(Stored items)
--
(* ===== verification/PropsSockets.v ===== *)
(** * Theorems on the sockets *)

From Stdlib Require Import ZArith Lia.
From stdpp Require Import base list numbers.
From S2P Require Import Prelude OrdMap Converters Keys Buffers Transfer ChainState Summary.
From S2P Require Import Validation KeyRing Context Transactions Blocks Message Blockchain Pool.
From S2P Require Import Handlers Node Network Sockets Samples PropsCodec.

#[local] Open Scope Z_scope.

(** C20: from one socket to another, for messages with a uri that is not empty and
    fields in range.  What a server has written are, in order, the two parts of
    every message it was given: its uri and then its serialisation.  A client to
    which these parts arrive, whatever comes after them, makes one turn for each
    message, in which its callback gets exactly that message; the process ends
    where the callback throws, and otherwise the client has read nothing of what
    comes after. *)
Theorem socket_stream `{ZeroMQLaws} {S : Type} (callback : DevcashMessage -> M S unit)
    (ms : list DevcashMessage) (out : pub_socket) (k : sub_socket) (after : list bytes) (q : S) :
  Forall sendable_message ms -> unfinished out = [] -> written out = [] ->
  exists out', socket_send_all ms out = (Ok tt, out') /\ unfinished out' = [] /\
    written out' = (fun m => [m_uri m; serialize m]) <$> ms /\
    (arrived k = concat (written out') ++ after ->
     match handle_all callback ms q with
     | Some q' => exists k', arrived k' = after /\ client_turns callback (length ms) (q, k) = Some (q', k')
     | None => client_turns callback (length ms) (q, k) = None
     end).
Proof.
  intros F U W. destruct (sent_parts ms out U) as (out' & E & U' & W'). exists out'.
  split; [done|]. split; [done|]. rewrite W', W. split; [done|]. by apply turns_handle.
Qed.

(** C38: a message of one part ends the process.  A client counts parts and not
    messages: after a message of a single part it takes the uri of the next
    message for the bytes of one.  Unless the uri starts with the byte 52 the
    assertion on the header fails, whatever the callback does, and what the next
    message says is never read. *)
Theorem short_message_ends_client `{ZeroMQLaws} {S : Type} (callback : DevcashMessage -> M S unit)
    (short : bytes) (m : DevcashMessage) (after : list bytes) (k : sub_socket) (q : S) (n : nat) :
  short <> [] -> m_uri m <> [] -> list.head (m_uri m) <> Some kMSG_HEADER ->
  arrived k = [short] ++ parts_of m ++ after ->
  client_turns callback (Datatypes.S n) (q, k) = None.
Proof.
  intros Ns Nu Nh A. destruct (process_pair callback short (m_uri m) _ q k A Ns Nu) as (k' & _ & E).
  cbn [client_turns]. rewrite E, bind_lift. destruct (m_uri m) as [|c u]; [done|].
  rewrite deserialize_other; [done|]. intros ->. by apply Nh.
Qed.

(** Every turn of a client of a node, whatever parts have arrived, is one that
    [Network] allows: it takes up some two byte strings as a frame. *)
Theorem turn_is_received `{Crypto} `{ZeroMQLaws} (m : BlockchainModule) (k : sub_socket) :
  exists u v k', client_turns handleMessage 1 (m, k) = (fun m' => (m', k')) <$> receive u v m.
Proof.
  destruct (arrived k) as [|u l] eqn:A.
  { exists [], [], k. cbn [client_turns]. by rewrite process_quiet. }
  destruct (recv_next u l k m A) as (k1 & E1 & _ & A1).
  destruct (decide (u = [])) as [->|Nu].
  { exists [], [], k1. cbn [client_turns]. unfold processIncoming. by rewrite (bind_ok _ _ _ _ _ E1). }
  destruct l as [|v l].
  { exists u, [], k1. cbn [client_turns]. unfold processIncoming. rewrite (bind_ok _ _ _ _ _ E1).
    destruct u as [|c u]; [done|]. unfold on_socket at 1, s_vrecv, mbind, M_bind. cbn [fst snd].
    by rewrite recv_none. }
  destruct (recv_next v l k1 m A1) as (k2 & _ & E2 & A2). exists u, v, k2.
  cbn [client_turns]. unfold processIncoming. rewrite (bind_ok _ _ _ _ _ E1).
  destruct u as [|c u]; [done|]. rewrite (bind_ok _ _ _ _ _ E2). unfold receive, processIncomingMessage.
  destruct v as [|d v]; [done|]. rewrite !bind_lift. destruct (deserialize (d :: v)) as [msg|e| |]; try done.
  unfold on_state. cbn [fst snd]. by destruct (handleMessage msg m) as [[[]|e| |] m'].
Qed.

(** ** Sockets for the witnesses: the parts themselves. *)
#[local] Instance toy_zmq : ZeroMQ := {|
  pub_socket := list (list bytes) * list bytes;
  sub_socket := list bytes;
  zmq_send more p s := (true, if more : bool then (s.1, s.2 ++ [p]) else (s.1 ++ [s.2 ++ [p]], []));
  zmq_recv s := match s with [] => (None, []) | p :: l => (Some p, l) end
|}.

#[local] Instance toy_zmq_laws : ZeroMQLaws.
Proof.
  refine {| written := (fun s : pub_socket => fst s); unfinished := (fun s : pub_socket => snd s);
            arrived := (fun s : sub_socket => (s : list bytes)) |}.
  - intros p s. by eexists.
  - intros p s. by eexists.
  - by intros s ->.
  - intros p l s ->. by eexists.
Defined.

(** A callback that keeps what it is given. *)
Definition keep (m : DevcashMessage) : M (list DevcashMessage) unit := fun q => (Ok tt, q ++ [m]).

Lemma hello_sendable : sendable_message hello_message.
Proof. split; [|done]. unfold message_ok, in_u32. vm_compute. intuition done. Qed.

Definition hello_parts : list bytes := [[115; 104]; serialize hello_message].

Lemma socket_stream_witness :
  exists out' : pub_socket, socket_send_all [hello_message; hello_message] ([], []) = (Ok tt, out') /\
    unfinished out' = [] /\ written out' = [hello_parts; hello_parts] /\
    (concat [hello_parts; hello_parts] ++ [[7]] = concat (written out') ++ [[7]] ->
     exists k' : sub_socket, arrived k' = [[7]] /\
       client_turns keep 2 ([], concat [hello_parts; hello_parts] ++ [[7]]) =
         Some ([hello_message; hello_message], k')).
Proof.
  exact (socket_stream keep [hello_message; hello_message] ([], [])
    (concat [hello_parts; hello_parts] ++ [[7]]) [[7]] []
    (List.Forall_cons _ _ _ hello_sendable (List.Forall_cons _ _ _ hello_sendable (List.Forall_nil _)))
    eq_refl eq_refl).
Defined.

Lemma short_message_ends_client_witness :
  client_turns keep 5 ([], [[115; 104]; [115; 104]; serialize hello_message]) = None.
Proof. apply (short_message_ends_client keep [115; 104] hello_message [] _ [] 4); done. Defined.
--
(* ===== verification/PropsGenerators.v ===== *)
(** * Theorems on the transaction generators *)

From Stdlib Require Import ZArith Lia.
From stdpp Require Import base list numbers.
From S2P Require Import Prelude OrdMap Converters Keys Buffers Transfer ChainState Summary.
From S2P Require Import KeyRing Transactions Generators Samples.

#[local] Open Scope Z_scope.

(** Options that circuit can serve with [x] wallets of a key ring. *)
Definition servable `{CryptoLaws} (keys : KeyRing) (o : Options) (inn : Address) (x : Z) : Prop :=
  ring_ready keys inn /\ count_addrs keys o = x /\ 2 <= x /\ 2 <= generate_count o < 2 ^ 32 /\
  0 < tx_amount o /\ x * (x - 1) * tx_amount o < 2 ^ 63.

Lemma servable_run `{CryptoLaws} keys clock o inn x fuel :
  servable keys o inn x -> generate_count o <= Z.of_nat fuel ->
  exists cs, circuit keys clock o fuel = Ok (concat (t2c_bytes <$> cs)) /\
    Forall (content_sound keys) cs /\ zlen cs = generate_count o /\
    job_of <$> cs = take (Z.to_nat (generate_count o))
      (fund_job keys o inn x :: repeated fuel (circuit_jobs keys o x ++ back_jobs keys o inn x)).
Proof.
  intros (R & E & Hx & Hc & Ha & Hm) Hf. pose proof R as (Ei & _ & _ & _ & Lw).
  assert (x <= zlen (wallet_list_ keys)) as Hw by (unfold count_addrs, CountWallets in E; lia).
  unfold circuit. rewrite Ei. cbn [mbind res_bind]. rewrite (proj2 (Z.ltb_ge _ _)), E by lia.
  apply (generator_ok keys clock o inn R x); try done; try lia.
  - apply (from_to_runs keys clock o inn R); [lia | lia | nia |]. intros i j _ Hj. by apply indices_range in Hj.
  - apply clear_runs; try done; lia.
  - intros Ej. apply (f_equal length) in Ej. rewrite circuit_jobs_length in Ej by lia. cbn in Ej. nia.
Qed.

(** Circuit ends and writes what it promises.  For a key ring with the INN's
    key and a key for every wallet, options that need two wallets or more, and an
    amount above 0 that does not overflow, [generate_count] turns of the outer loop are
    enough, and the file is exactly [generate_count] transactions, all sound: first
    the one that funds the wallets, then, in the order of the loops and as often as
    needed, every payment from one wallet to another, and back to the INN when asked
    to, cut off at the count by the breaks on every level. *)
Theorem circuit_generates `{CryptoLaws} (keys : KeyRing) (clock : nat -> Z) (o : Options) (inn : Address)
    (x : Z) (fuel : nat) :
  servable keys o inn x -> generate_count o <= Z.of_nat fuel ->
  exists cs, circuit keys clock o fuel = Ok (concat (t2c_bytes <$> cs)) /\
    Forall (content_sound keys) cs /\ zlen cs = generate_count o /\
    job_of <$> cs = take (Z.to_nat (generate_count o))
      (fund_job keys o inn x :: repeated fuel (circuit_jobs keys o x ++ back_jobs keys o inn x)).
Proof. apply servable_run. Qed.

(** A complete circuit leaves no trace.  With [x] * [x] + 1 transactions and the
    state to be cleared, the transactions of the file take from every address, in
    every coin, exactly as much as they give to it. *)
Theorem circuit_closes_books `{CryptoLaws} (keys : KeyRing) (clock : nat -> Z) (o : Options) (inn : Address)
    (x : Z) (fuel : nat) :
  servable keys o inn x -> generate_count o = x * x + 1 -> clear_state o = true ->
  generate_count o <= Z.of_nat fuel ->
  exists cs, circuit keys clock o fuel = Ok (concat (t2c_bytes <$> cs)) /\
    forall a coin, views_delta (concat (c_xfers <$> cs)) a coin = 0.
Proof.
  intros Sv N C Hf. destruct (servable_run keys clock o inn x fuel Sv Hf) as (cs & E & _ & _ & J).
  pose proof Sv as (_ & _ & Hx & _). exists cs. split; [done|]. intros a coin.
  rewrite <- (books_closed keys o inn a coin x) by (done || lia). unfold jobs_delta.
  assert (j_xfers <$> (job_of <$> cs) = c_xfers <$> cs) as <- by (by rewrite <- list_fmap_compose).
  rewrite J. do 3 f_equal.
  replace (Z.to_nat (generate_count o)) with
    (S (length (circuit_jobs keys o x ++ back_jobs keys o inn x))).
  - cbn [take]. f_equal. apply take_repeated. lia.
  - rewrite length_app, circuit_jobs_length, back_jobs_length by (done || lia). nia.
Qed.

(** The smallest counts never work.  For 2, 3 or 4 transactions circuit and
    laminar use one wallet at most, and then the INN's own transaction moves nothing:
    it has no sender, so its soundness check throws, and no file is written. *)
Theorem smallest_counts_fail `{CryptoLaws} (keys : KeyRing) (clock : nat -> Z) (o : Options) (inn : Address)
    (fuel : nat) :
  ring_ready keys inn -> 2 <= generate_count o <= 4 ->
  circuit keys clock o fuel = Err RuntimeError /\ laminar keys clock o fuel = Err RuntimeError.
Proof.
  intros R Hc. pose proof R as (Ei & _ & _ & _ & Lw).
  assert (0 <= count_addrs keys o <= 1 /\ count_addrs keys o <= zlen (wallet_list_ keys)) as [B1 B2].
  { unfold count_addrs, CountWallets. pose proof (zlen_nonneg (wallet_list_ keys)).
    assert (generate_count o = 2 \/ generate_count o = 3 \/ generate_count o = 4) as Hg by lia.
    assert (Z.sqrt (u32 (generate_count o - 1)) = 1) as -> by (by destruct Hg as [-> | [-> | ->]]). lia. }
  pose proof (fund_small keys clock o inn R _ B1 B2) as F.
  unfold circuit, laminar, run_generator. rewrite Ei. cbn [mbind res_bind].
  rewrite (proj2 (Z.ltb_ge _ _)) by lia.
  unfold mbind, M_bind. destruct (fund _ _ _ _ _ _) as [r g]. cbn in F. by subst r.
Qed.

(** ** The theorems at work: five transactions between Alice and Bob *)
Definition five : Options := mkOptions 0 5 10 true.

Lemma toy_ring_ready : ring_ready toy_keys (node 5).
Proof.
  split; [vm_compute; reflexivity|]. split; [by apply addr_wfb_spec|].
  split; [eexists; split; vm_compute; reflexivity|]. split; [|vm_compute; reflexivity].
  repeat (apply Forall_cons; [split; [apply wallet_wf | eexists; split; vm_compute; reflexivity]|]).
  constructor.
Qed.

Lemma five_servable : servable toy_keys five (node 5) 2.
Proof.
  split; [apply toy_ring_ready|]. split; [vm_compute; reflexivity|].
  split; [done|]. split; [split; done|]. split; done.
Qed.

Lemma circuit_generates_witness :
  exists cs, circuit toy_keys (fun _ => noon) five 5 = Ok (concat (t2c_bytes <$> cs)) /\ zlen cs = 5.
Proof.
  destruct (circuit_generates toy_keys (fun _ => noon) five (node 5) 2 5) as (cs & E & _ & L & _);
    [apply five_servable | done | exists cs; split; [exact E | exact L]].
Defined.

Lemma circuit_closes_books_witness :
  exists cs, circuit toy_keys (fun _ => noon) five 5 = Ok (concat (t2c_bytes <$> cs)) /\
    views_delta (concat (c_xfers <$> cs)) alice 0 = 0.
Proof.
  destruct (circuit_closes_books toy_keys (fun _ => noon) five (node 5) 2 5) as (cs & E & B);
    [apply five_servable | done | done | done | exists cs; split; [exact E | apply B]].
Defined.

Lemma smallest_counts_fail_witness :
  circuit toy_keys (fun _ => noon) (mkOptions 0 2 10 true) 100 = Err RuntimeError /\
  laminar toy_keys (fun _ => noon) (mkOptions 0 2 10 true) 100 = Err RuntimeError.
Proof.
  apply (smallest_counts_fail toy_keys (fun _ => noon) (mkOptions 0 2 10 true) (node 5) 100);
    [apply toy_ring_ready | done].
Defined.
--
- **Work instruction**: As listed above, the lines from the line with "Definition keep (m" to the line with "exists k' : sub_socket, arrived" are to be echoed exactly, with both ends included and nothing added.

- **Answer to the exercise**:
Definition keep (m : DevcashMessage) : M (list DevcashMessage) unit := fun q => (Ok tt, q ++ [m]).

Lemma hello_sendable : sendable_message hello_message.
Proof. split; [|done]. unfold message_ok, in_u32. vm_compute. intuition done. Qed.

Definition hello_parts : list bytes := [[115; 104]; serialize hello_message].

Lemma socket_stream_witness :
  exists out' : pub_socket, socket_send_all [hello_message; hello_message] ([], []) = (Ok tt, out') /\
    unfinished out' = [] /\ written out' = [hello_parts; hello_parts] /\
    (concat [hello_parts; hello_parts] ++ [[7]] = concat (written out') ++ [[7]] ->
     exists k' : sub_socket, arrived k' = [[7]] /\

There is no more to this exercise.